What you should do: Please go line by line through the material and copy each one containing the word "apply".
*** Material supplied
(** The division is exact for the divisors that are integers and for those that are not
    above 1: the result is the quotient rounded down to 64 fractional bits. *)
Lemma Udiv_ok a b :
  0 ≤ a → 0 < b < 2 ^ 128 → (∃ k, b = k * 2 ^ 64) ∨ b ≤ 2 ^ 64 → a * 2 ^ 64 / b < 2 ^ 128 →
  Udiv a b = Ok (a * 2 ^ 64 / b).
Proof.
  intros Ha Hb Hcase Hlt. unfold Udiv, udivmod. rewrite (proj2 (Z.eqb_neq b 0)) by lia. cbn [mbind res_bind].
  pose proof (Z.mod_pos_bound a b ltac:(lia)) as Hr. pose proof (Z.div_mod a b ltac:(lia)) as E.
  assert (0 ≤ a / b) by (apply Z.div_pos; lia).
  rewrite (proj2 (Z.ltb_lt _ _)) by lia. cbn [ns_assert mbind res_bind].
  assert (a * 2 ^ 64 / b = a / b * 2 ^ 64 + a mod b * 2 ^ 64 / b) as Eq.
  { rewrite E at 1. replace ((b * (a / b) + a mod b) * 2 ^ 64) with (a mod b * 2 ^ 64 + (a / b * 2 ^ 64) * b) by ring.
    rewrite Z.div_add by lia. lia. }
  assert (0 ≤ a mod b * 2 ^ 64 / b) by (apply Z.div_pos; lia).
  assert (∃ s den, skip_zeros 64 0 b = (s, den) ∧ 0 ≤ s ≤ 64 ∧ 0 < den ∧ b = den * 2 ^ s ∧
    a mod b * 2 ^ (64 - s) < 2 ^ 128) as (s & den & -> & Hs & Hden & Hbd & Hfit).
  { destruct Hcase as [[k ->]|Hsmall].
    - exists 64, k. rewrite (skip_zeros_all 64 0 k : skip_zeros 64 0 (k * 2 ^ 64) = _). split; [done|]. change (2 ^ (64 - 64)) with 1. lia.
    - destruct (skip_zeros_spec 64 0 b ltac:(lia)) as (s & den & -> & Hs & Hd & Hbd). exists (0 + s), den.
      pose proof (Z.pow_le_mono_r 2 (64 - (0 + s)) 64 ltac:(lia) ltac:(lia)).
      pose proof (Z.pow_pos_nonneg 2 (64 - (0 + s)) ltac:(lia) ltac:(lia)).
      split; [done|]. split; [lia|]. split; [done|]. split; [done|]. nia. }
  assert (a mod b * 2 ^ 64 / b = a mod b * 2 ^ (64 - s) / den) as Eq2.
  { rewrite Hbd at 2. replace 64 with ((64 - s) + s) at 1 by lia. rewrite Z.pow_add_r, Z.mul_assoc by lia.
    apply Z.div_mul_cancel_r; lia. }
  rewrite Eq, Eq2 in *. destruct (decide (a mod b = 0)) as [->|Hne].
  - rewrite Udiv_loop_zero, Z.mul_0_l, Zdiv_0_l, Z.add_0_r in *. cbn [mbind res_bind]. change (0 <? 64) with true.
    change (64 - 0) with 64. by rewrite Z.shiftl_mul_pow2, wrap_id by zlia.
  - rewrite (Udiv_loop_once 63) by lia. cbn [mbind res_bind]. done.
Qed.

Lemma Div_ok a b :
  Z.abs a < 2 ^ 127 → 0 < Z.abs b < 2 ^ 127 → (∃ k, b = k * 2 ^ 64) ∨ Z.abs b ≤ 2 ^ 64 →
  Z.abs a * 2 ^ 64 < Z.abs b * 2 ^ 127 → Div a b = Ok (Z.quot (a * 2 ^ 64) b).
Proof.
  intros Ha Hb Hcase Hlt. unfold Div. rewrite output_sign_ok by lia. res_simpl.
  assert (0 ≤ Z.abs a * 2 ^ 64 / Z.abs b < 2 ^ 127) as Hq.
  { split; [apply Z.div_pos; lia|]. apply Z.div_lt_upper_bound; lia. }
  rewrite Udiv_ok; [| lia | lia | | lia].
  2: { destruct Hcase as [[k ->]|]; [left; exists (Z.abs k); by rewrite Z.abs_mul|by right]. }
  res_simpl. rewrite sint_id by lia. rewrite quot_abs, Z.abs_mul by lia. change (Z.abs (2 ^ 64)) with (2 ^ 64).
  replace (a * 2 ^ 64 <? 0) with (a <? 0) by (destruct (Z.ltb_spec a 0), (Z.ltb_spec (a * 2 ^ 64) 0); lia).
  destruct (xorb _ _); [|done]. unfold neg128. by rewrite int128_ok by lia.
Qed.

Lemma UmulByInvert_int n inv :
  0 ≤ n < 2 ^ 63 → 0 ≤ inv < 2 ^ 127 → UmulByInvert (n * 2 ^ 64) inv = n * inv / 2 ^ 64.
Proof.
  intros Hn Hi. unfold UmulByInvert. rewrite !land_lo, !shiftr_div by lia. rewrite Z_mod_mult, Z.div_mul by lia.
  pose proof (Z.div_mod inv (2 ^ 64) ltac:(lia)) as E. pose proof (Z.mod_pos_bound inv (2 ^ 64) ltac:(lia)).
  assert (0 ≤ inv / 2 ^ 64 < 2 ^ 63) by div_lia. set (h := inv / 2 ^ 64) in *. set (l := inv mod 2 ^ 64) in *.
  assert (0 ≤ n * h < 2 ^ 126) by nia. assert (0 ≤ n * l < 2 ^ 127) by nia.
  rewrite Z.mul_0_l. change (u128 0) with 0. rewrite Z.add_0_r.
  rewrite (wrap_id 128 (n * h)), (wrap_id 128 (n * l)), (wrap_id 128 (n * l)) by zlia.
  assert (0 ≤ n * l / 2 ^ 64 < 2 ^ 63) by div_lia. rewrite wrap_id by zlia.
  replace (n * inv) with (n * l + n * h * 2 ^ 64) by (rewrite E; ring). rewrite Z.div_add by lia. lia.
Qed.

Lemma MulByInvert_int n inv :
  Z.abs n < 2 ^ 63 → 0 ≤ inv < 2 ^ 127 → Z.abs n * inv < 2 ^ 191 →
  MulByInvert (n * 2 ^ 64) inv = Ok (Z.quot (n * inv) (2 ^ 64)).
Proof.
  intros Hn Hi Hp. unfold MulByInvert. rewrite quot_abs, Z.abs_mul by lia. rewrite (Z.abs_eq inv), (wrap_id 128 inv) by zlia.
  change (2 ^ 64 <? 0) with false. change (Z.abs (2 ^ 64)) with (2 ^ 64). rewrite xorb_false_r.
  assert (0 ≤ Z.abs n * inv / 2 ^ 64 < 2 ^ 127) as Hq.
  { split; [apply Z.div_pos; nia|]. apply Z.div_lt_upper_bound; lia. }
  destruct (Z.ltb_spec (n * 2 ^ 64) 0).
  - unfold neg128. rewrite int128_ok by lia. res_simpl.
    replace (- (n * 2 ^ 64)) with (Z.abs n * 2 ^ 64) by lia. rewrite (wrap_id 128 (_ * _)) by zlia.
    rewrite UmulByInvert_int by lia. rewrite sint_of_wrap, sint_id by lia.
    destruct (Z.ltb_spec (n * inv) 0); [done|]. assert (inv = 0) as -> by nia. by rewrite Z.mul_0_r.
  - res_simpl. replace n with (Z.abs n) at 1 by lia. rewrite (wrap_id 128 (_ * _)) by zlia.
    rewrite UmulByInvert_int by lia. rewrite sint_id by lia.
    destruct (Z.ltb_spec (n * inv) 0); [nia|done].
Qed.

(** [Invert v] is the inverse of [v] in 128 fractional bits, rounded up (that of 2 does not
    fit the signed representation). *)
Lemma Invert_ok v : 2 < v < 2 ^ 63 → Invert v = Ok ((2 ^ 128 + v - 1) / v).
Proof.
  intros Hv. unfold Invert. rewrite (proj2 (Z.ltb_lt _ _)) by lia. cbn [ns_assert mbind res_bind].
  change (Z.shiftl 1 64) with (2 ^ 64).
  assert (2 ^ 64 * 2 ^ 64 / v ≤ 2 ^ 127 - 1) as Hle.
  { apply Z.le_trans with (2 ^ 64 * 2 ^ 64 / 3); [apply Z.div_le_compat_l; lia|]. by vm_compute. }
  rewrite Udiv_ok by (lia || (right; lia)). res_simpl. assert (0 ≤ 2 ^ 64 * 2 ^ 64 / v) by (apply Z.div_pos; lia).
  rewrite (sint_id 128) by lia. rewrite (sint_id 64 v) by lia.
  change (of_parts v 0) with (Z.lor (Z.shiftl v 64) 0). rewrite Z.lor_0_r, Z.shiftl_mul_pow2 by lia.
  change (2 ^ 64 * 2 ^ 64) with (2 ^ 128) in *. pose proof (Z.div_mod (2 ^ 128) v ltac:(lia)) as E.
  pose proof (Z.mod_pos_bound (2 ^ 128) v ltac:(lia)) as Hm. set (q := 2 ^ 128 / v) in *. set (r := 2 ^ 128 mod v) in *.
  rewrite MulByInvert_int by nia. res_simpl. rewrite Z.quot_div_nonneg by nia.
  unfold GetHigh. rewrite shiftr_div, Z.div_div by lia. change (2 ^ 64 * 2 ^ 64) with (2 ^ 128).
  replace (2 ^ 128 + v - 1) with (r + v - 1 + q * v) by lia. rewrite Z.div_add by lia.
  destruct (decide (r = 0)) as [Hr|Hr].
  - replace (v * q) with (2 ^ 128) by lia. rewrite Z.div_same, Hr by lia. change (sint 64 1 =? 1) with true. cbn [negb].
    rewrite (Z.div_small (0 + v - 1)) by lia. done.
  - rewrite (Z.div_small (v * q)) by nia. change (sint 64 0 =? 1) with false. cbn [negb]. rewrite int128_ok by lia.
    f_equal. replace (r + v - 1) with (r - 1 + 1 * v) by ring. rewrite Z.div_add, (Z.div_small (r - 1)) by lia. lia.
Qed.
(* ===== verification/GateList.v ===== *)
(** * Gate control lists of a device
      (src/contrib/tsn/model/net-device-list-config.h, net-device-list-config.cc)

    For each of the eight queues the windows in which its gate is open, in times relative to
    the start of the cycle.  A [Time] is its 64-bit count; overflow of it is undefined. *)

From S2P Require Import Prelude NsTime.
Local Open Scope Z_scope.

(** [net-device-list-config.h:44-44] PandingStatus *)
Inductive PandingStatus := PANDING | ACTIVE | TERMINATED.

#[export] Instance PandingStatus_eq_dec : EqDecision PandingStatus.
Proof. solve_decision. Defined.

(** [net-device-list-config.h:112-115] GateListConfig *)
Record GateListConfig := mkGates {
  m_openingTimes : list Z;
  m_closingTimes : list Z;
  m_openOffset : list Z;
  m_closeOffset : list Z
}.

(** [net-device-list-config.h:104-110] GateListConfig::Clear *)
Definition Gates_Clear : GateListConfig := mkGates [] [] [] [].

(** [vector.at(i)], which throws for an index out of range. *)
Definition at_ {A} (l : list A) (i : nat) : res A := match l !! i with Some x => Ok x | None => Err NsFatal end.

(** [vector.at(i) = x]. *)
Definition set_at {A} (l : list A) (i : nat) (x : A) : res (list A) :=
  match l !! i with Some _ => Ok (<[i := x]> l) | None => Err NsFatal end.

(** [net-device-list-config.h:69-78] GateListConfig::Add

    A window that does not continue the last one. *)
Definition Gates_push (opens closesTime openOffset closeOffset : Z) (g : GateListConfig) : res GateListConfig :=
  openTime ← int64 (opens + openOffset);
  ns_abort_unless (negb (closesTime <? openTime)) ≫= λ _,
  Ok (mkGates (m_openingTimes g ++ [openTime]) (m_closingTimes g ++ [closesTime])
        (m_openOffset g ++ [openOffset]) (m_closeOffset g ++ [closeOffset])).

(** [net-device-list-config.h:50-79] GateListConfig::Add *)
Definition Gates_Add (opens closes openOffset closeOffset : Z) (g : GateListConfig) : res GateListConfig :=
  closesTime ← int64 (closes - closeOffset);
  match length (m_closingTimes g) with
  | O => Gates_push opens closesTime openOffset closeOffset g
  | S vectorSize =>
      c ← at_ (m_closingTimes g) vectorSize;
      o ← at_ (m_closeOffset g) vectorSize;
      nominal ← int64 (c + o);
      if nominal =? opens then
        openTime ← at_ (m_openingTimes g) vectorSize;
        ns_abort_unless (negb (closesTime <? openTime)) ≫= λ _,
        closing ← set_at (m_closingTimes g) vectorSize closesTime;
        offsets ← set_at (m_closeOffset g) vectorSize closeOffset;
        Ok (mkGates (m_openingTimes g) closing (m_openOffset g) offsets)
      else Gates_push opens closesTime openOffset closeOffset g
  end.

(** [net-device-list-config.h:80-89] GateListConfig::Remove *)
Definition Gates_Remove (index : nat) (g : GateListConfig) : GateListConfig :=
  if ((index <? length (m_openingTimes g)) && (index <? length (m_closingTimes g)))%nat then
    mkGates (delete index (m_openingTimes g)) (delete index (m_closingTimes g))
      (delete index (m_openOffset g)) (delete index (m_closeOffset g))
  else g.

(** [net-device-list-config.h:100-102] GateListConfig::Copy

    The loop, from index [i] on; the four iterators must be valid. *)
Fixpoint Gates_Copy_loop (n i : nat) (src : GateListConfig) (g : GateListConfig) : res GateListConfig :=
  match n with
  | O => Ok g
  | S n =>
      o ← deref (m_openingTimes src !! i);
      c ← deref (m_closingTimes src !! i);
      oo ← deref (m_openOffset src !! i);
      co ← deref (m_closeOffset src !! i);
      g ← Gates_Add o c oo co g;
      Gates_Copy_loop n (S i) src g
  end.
******
Exercise response:
  assert (0 ≤ a / b) by (apply Z.div_pos; lia).
  assert (0 ≤ a mod b * 2 ^ 64 / b) by (apply Z.div_pos; lia).
    apply Z.div_mul_cancel_r; lia. }
  { split; [apply Z.div_pos; lia|]. apply Z.div_lt_upper_bound; lia. }
  { split; [apply Z.div_pos; nia|]. apply Z.div_lt_upper_bound; lia. }
  { apply Z.le_trans with (2 ^ 64 * 2 ^ 64 / 3); [apply Z.div_le_compat_l; lia|]. by vm_compute. }
  rewrite Udiv_ok by (lia || (right; lia)). res_simpl. assert (0 ≤ 2 ^ 64 * 2 ^ 64 / v) by (apply Z.div_pos; lia).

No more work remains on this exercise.